Rachel Carson (1907- 1964)
« Il y avait un étrange silence dans l’air. Les oiseaux par exemple – où étaient-ils passés? On se le demandait, avec surprise et inquiétude. Ils ne venaient plus picorer dans les cours. Les quelques survivants paraissaient moribonds ; ils tremblaient, sans plus pouvoir voler. Ce fut un printemps sans voix… Les générations à venir nous reprocherons probablement de ne pas nous être souciés davantage du sort futur du monde naturel, duquel dépend toute vie ».
– Rachel Carson
L’écriture, puis la biologie marine
Rachel Carson est née le 27 mai 1907 en Pennsylvanie, à Springdale.
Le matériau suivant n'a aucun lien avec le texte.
(* ===== verification/PyValue.v ===== *)
(** Python values of the request attributes: the JSON scalars that
    [request.get_json()] decodes an attribute to, the operations
    [src/app.py] applies to them ([not v], [str(v)], [v.lower()], [v[:10]],
    [data.get(k, default)]), and the exceptions those operations raise on a
    value of the wrong type. *)

From S2P Require Import Prelude.

(** A JSON scalar as Python sees it after [json.loads]. *)
Inductive value :=
  | VStr (s : pystr)
  | VInt (z : Z)
  | VBool (b : bool)
  | VNone.

(** [type(v).__name__]. *)
Definition type_name (v : value) : pystr :=
  match v with
  | VStr _ => lit "str"
  | VInt _ => lit "int"
  | VBool _ => lit "bool"
  | VNone => lit "NoneType"
  end.

(** [bool(v)]: [not v] is its negation. *)
Definition truthy (v : value) : bool :=
  match v with
  | VStr s => negb (bool_decide (s = []))
  | VInt z => negb (Z.eqb z 0)
  | VBool b => b
  | VNone => false
  end.

(** [str(v)], which is also what an f-string replacement field [{v}]
    inserts. *)
Definition py_str (v : value) : pystr :=
  match v with
  | VStr s => s
  | VInt z => dec_Z z
  | VBool true => lit "True"
  | VBool false => lit "False"
  | VNone => lit "None"
  end.

(** [v.lower()]: only [str] has the method. *)
Definition value_lower (v : value) : res pystr :=
  match v with
  | VStr s => Ok (py_lower s)
  | _ => Raise (AttributeError (lit "'" ++ type_name v ++
                                lit "' object has no attribute 'lower'"))
  end.

(** [v[:n]]: none of [int], [bool] or [NoneType] is subscriptable. *)
Definition value_slice_to (n : nat) (v : value) : res value :=
  match v with
  | VStr s => Ok (VStr (py_slice_to n s))
  | _ => Raise (TypeError (lit "'" ++ type_name v ++
                           lit "' object is not subscriptable"))
  end.

(** The request's attribute mapping, a Python [dict]. *)
Abbreviation attrs := (gmap pystr value).

(** [data.get(k, default)]: the default is an already evaluated value,
    as Python evaluates arguments before the call. *)
Definition dict_get (data : attrs) (k : pystr) (default : value) : value :=
  match data !! k with
  | Some v => v
  | None => default
  end.

(** Every attribute value is a string: the spec's AttributeSet. *)
Definition all_str (data : attrs) : Prop :=
  map_Forall (fun _ v => exists s, v = VStr s) data.

Definition is_str (v : value) : bool :=
  match v with VStr _ => true | _ => false end.

(** ** Lemmas *)

Lemma dict_get_absent (data : attrs) k d : data !! k = None -> dict_get data k d = d.
Proof. unfold dict_get. by intros ->. Qed.

Lemma dict_get_present (data : attrs) k d v : data !! k = Some v -> dict_get data k d = v.
Proof. unfold dict_get. by intros ->. Qed.

Lemma dict_get_str (data : attrs) k s :
  all_str data -> exists s', dict_get data k (VStr s) = VStr s'.
Proof.
  intros Hall. unfold dict_get. destruct (data !! k) as [v|] eqn:E; [|eauto].
  exact (Hall k v E).
Qed.

Lemma value_lower_ok (v : value) : is_ok (value_lower v) = is_str v.
Proof. by destruct v. Qed.

Lemma value_slice_to_ok n (v : value) : is_ok (value_slice_to n v) = is_str v.
Proof. by destruct v. Qed.

Lemma value_lower_str s : value_lower (VStr s) = Ok (py_lower s).
Proof. reflexivity. Qed.

#[export] Hint Rewrite dict_get_absent dict_get_present using assumption : pyrw.
#[export] Hint Rewrite value_lower_str : pyrw.
#[export] Hint Resolve dict_get_str : pycert.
Alors qu’elle était encore jeune, son intérêt pour les sciences de la nature ne cessait de s’agrandir, sa mère lui apprenant les bases de l’écologie des étangs, des champs et des forêts. D’ailleurs, c’est aussi cette dernière qui lui apprit que l’ensemble des éléments de la nature avait sa propre fonction et que personne ne devrait essayer d’arrêter cela; un message qui prit tout son sens un peu plus tard dans la vie de Carson. D’un autre côté, elle s’intéressait aussi à la littérature et était spécialement douée pour l’écriture.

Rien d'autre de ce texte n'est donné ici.